[Task objective]:
Write out the stretch of lines below that begins at the line with "by exists st0." and ends at the line with "rewrite Hbytes, D3", including both, exactly as given and nothing more.
### Data excerpts ###
(** The data that have been taken become the next chunk. *)
Lemma built_ok env n tsn done cur sid q len to_move flags at_ by_ref data s0 s1 :
  good_env env -> chosen n tsn done cur sid q len to_move flags s0 -> at_work sid cur -> at_head at_ = true ->
  data_taken q to_move data s0 s1 ->
  let s2 := upd_msg q (fun p => with_length (if len <? to_move then 0 else u32 (sp_length p - to_move)) p) s1 in
  exists d' c s3 done' cur', header_room env (at_head at_) data (SCTP_DATA_CHUNK_OVERHEAD s2) = Some d' /\
    build_chunk env at_ sid q to_move flags by_ref 0 d' s2 = Some (Some c, s3) /\
    out_inv n tsn None done' cur' s3 /\ at_work sid cur' /\ (forall sid', outqueue sid' s3 = outqueue sid' s0) /\
    os_log s3 = os_log s0 ++ [c] /\ os_said s3 = os_said s0 /\ exists k, pendings (os_sched s3) = alter (with_length k) q (pendings (os_sched s1)).
Proof.
  intros He Hch0 Hw Hat2 (Hun & p1 & sp1 & d & E1 & Ed & D1 & D2 & D3 & D4 & D5 & D6 & D7 & D8 & D9 & D10) s2.
  destruct Hun as (U1 & U2 & U3 & U4 & U5 & U6 & U7).
  pose proof Hch0 as [Hi0 (rest0 & p0 & sp0 & lst & B1 & B2 & B3 & B4 & B5 & B6 & _)]. rewrite E1 in B2. simplify_eq.
  destruct (chosen_good _ _ _ _ _ _ _ _ _ _ _ _ _ Hch0 B1 E1) as [[G1 G2 G3 G4 G5 G6 G7 G8 G9] Hs].
  destruct (message_at_inv _ _ _ _ E1) as [Ep1 _].
  assert (Hid : idata s2 = false) by (unfold idata; cbn; rewrite U1, (oi_idata _ _ _ _ _ _ Hi0); done).
  assert (Hov : SCTP_DATA_CHUNK_OVERHEAD s2 = 16) by (unfold SCTP_DATA_CHUNK_OVERHEAD; by rewrite Hid). rewrite Hov, Hat2.
  destruct (header_room_ok env true data 16) as [[_ ?]|(m0 & r0 & Hh & Hok & Hbytes & Hlead)]; [apply He | done | done | lia | done|].
  rewrite Hh. destruct (oi_mid _ _ _ _ _ _ Hi0 sid Hs) as (st & Est & Hmid).
  set (flags := frag_bits (frags_on sid cur) lst) in *.
  assert (Hlen : (if sp_length p0 <? to_move then 0 else u32 (sp_length p0 - to_move)) = sp_length p0 - to_move).
  { rewrite (proj2 (Z.ltb_ge _ _)) by lia. apply u32_id. unfold in_u32, M_COPYALL in *. lia. }
  destruct (build_state env at_ sid q to_move flags by_ref m0 r0 s2 (with_length (sp_length p0 - to_move) p0) d st
    (data_header s2 (so_sid (strq_of (os_sched s2) sid)) flags (os_sending_seq s2) (assign_mid false flags st).1 (sp_ppid d) (sp_fsn d)
       (u16 (to_move + 16)))) as (c & s3 & Hbuild & Hcar & V1 & V2 & V3 & V4 & V5 & V6 & V7); try done.
  { unfold s2. cbn. by rewrite lookup_alter_eq, U1, Ep1, <- Hlen. }
  { unfold s2. cbn. by rewrite U2. }
  assert (Hsched : os_sched s3 = set_pendings (os_sched s0) (pendings (os_sched s3))).
  { rewrite V1. unfold s2, upd_msg, on_sched. cbn. by rewrite U1. }
  assert (Hat3 : forall q', message_at s3 q' = message_at s2 q') by (intros; unfold message_at; by rewrite V1, V2).
  assert (Hat : forall q', message_at s2 q' = if decide (q' = q) then Some (with_length (sp_length p0 - to_move) p0, d) else message_at s0 q').
  { intros q'. unfold s2. rewrite message_at_upd_msg. case_decide as Eqq.
    - subst. assert (E2 : message_at s1 q = Some (p0, d)) by (apply message_at_both; [by rewrite U1 | done]). rewrite E2. cbn. by rewrite Hlen.
    - unfold message_at. by rewrite U1, U7. }
  assert (Hbit : forall l', flags = frag_bits (frags_on sid cur) l' -> l' = lst)
    by (unfold flags, frag_bits; clear; intros l'; destruct (frags_on sid cur), lst, l'; done).
  edestruct (fragment_cut_ok n tsn done cur sid q (sp_length p0) to_move flags s0 s3 p0 sp0 d c) as (done' & cur' & Hi3 & Hw3); try done.
  - intros q' Hne. by rewrite Hat3, Hat, decide_False.
  - by rewrite Hat3, Hat, decide_True.
  - intros lst' Hf sid' st0 Hst0. rewrite (Hbit _ Hf). rewrite V3. unfold s2. cbn. rewrite U2. destruct (Nat.eqb_spec sid' sid) as [-> | Hne].
    + rewrite Hst0 in Est. simplify_eq. rewrite lookup_alter_eq, Hst0. eexists. split; [done|].
      rewrite assign_mid_plain. by destruct lst.
    + rewrite lookup_alter_ne by done. rewrite andb_false_r. by exists st0.
  - rewrite V4. unfold s2. cbn. by rewrite U3.
  - rewrite V5. unfold s2. cbn. by rewrite U4.
  - rewrite V6. unfold s2. cbn. by rewrite U5.
  - rewrite V7. unfold s2. cbn. by rewrite U6.
  - intros lst' Hf. rewrite (Hbit _ Hf).
    rewrite Hbytes, D3 in Hcar. set (f := take (Z.to_nat to_move) (chain_bytes (sp_data sp0))) in *.
    assert (Hf' : Z.of_nat (length f) = to_move) by (unfold f; rewrite length_take; unfold chain_len in *; lia).
    rewrite <- Hf' in Hcar. unfold flags in Hcar. rewrite assign_mid_plain in Hcar. cbn [fst] in Hcar. rewrite Hmid in Hcar.
    rewrite header_bytes in Hcar by (done || lia). unfold next_chunk.
    assert (Hseq : os_sending_seq s2 = u32 (tsn + Z.of_nat (total done + length (frags_on sid cur)))).
    { unfold s2. cbn. rewrite U3, (oi_seq _ _ _ _ _ _ Hi0). by rewrite (log_length _ _ _ _ _ _ sid Hi0 Hw). }
    assert (Hsid : so_sid (strq_of (os_sched s2) sid) = Z.of_nat sid).
    { unfold s2. change (strq_of (os_sched (upd_msg _ _ s1)) sid) with (strq_of (os_sched s1) sid). rewrite U1. by apply (oi_sid _ _ _ _ _ _ Hi0). }
    rewrite Hseq, Hsid, D8 in Hcar. exact Hcar.
  - exists (m0 :: r0), c, s3, done', cur'. split_and!; try done.
    + intros sid'. unfold outqueue. by rewrite Hsched.
    + rewrite V5. unfold s2. cbn. by rewrite U4.
    + rewrite V7. unfold s2. cbn. by rewrite U6.
    + exists (sp_length p0 - to_move). rewrite V1. unfold s2. cbn. rewrite U1. apply map_eq. intros q'.
      destruct (decide (q' = q)) as [-> | Hne]; [by rewrite !lookup_alter_eq, Ep1; cbn; rewrite Hlen | by rewrite !lookup_alter_ne].
Qed.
###
[Answer below]:
    + rewrite lookup_alter_ne by done. rewrite andb_false_r. by exists st0.
  - rewrite V4. unfold s2. cbn. by rewrite U3.
  - rewrite V5. unfold s2. cbn. by rewrite U4.
  - rewrite V6. unfold s2. cbn. by rewrite U5.
  - rewrite V7. unfold s2. cbn. by rewrite U6.
  - intros lst' Hf. rewrite (Hbit _ Hf).
    rewrite Hbytes, D3 in Hcar. set (f := take (Z.to_nat to_move) (chain_bytes (sp_data sp0))) in *.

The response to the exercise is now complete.